Regarding browser support, it does seem a bit challenging. It's not straightforward to set an alternative source since that would require rewriting every client app. The client would need to inform the server of the user agent it's using. The server would then have to send the appropriate preview. To make this work, I'd also need to change how images are stored in the database and how client apps request previews. So, while it's technically possible, whether the core developers would appreciate such a significant overhaul just for optimal AVIF preview support for an experimental feature is questionable.

I checked, and most browsers will soon support AVIF, including Edge, which can already handle it if activated. However, whether you trust this for a third-party user is another matter. Since some seem to want to control the encoder efficiency, it might be possible to make it configurable via a config command. However, this will likely slow down your system, although the images would be smaller. I'm not entirely sure if this approach will be well-received, as it was hastily implemented with the hope that another developer might revamp the preview generator, as there is already a pull request for that.

I'll soon test the code on the latest version of Nextcloud and provide a patch for you to test by replacing the files.

If AVIF as a preview format doesn't come to fruition, you might consider building an app as a temporary solution. What does work well, in any case, is converting AVIF to JPEG previews. I've done the same with WebP, using it as a preview format instead of PNG since it doesn't rely on ImageMagick, which is currently used for HEIC, for example.

I'll need to consult the developers about the priority of the preview generator for each format. There's GD from PHP and ImageMagick. My assumption was that it doesn't matter much and is more about which formats are supported and practical.

I also inquired about using Imaginary (an external tool), but Nextcloud is reluctant to create a genuine fork or use another existing one, which would be necessary to support AVIF. Unfortunately, this option is off the table. We'll have to wait for the developer to add AVIF support to Imaginary, which would have made things much simpler.
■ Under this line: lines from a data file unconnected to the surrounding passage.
(* ===== verification/Pci.v ===== *)
(** * Pci: the configuration space of PCI Express devices (device/mod.rs)

    A device is a pointer to its configuration space; the registers are a map
    from the address of a 32-bit word to its value. *)

From S2P Require Import Prelude Kargs Rvm RamUtil Physalloc RvmFacts Glacier GlacierSpec GlacierThms GlacierRange Bytes.
From Stdlib Require Import Sorted.

Record PciDevice : Type := mkPciDevice { pd_id : Z; pci_ptr : Z }.

(** [devid as u8], [(devid >> 8) as u8], ... *)
Definition pci_bus (d : PciDevice) : Z := ucast 8 (Z.shiftr (pd_id d) 8).
Definition pci_device (d : PciDevice) : Z := Z.land (ucast 8 (Z.shiftr (pd_id d) 3)) 0x1f.
Definition pci_function (d : PciDevice) : Z := Z.land (ucast 8 (pd_id d)) 0x07.

(** ** Registers *)

Definition regs : Type := Z -> Z.
(** [blob()[i]]: a slice of 16 words. *)
Definition blob (m : regs) (d : PciDevice) (i : Z) : Z := m (pci_ptr d + 4 * i).
Definition set_blob (m : regs) (d : PciDevice) (i v : Z) : regs :=
  fun a => if a =? pci_ptr d + 4 * i then v else m a.

(** [(blob()[i] >> sh) as uW] *)
Definition fieldw (w : Z) (m : regs) (d : PciDevice) (i sh : Z) : Z := ucast w (Z.shiftr (blob m d i) sh).

Section Registers.
Context (m : regs) (d : PciDevice).

Definition device_id : Z := fieldw 16 m d 0 16.
Definition vendor_id : Z := fieldw 16 m d 0 0.
Definition status : Z := fieldw 16 m d 1 16.
Definition command : Z := fieldw 16 m d 1 0.
Definition set_command (c : Z) : regs := set_blob m d 1 (Z.lor (Z.shiftl status 16) c).
Definition class : Z := fieldw 8 m d 2 24.
Definition subclass : Z := fieldw 8 m d 2 16.
Definition prog_if : Z := fieldw 8 m d 2 8.
Definition reversion_id : Z := fieldw 8 m d 2 0.
Definition bist : Z := fieldw 8 m d 3 24.
Definition header_type : Z := fieldw 8 m d 3 16.
Definition latency_timer : Z := fieldw 8 m d 3 8.
Definition cache_line_size : Z := fieldw 8 m d 3 0.
Definition capabilities_ptr : Z := fieldw 8 m d 13 0.
Definition interrupt_pin : Z := fieldw 8 m d 15 8.
Definition interrupt_line : Z := fieldw 8 m d 15 0.
(** The loop of [write_block]. *)
Fixpoint write_chunks (n : nat) (w : N) (lba i : Z) (buf pabuf : list Z) : outcome (N * list Z * result string unit) :=
  match n with
  | O => NoFuel
  | S n =>
      match buf with
      | [] => Ret (w, pabuf, Ok ())
      | _ =>
          let ck := take (Z.to_nat blk_sz) buf in
          '(pabuf, r) ← (if Z.of_nat (length ck) <? blk_sz then
              l ← uadd 64 lba i;
              let '(pabuf, r) := ns_read w l pabuf in
              Ret (pabuf, match r with Ok _ => Ok () | Err e => Err ("NVMe read error: " ++ show_err e)%string end)
            else Ret (pabuf, Ok ()));
          match r with
          | Err e => Ret (w, pabuf, Err e)
          | Ok _ =>
              pabuf ← splice pabuf 0 ck;
              l ← uadd 64 lba i;
              let '(w, r) := ns_write w l pabuf in
              match r with
              | Err e => Ret (w, pabuf, Err ("NVMe write error: " ++ show_err e)%string)
              | Ok _ => write_chunks n w lba (i + 1) (drop (Z.to_nat blk_sz) buf) pabuf
              end
          end
      end
  end.

(** With the DMA buffer allocated before and freed behind it, also when it
    fails. *)
Definition with_dma {B : Type} (f : N -> list Z -> outcome (N * list Z * result string B)) (s : St)
    : outcome (St * result string B) :=
  '(a, r) ← PhysPageBuf_new (nv_pa s) blk_sz;
  match r with
  | None => Ret (mkNv a (nv_mem s) (nv_ns s), Err "Failed to allocate DMA buffer"%string)
  | Some p =>
      '(w, pabuf, r) ← f (nv_ns s) (nv_buf (nv_mem s) p);
      a ← PhysPageBuf_drop a p;
      Ret (mkNv a (put_bytes (nv_mem s) (op_ptr p) pabuf) w, r)
  end.
Lemma unmap_region_run l1 l2 r s :
  regions_ok (l1 ++ r :: l2) -> counts (count (l1 ++ r :: l2)) s ->
  exists s', unmap_physical_region g r s = Ret s' /\ counts (count (l1 ++ l2)) s' /\
    same_outside (region_of r) (ac_st s) (ac_st s').
Proof.
  intros [Hlen Hl] Hc. assert (region_ok (physical_start r) (region_length r)) as Hr.
  { rewrite Forall_forall in Hl. apply Hl, elem_of_app. right. by left. }
  unfold unmap_physical_region. rewrite region_pages_ok, Ret_bind by done. fold (region_of r).
  destruct (unmap_pages_run (region_of r) (count (l1 ++ r :: l2)) s (pages_nodup _ _) Hc) as (s' & -> & Hc' & Hs).
  - intros p Hp. pose proof (count_bound (l1 ++ r :: l2) p). split; [|lia]. rewrite count_app. cbn [count]. unfold one_if.
    rewrite decide_True by done. pose proof (count_bound l1 p). pose proof (count_bound l2 p). lia.
  - exists s'. split_and!; [done| |done]. eapply counts_ext; [|exact Hc']. intros q. rewrite !count_app. cbn [count]. lia.
Qed.

End Acpi.
Lemma locks_safe_witness :
  (forall i c, sys_cpus s1 !! i = Some c -> exc_get (cpu_reg c) = true -> no_locks (cpu_stack c)) /\
  (forall i c st1 r st2, sys_cpus s1 !! i = Some c -> cpu_stack c = st1 ++ Irq r :: st2 -> no_locks st2) /\
  (forall l, Exclusive ∈ all_held s1 l -> all_held s1 l = [Exclusive]).
Proof. apply (locks_safe s0 s1 run1). Defined.

Lemma lock_owner_witness :
  is_Some (raw_lock Shared (sys_locks s1 7)) \/
  exists j c k' b, sys_cpus s1 !! j = Some c /\ Guard 7 k' b ∈ context (cpu_stack c).
Proof. apply (lock_owner s0 s1 7 Shared run1). Defined.
End LocksDemo.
Regarding CPU priority, it's also a bit tricky, especially since I'm currently using GD. Changing the script's priority to run with a different one would likely require too much code for an experimental feature. I added AVIF support as a preview format in a way that it can be easily removed if it's not accepted, as, ideally, it would require a complete rewrite of the generator for proper support.

JanisPlayer avatar Oct 14 '23 18:10 JanisPlayer

@JanisPlayer While this may be outside of the norm it would be nice if AVIF previews included HDR support for images that have HDR data. My understanding is the format does support HDR content.

vid-bin avatar Oct 14 '23 18:10 vid-bin

@vid-bin Yes, AVIF can support 12-bit color depth, but I'm not sure if PHP's GD library can create such images. Whether it's practical for previews depends on the user's preferences.

I have tested whether GD can handle 12-bit AVIF images in the sense of opening them, but I don't know if it can actually generate them.

I use the Photo App Memories, which allows loading original images when zooming, and it has saved me a lot of storage.

I've just built a patch for version 27.1.2 of Nextcloud. You can test it by finding the patch under the Pull Request. To use it, simply replace the files, and your Nextcloud will be patched. Please use it only for version 27.1.2 to avoid potential errors.

I'm currently using this version, but I can't rule out the possibility of missing errors during testing. If you encounter any issues, discover new formats or settings causing problems, feel free to report them or even post code suggestions.

Regarding the Viewer App, I had difficulties building it, so I made adjustments directly in the viewer-main.js file. If you encounter any issues, please let me know. Note that replacing this file in a version newer than 2.2.0 might lead to problems. Also, keep in mind that this is not a final solution and is intended for testing purposes only. This patch will be removed automatically with the next update of your Nextcloud or apps.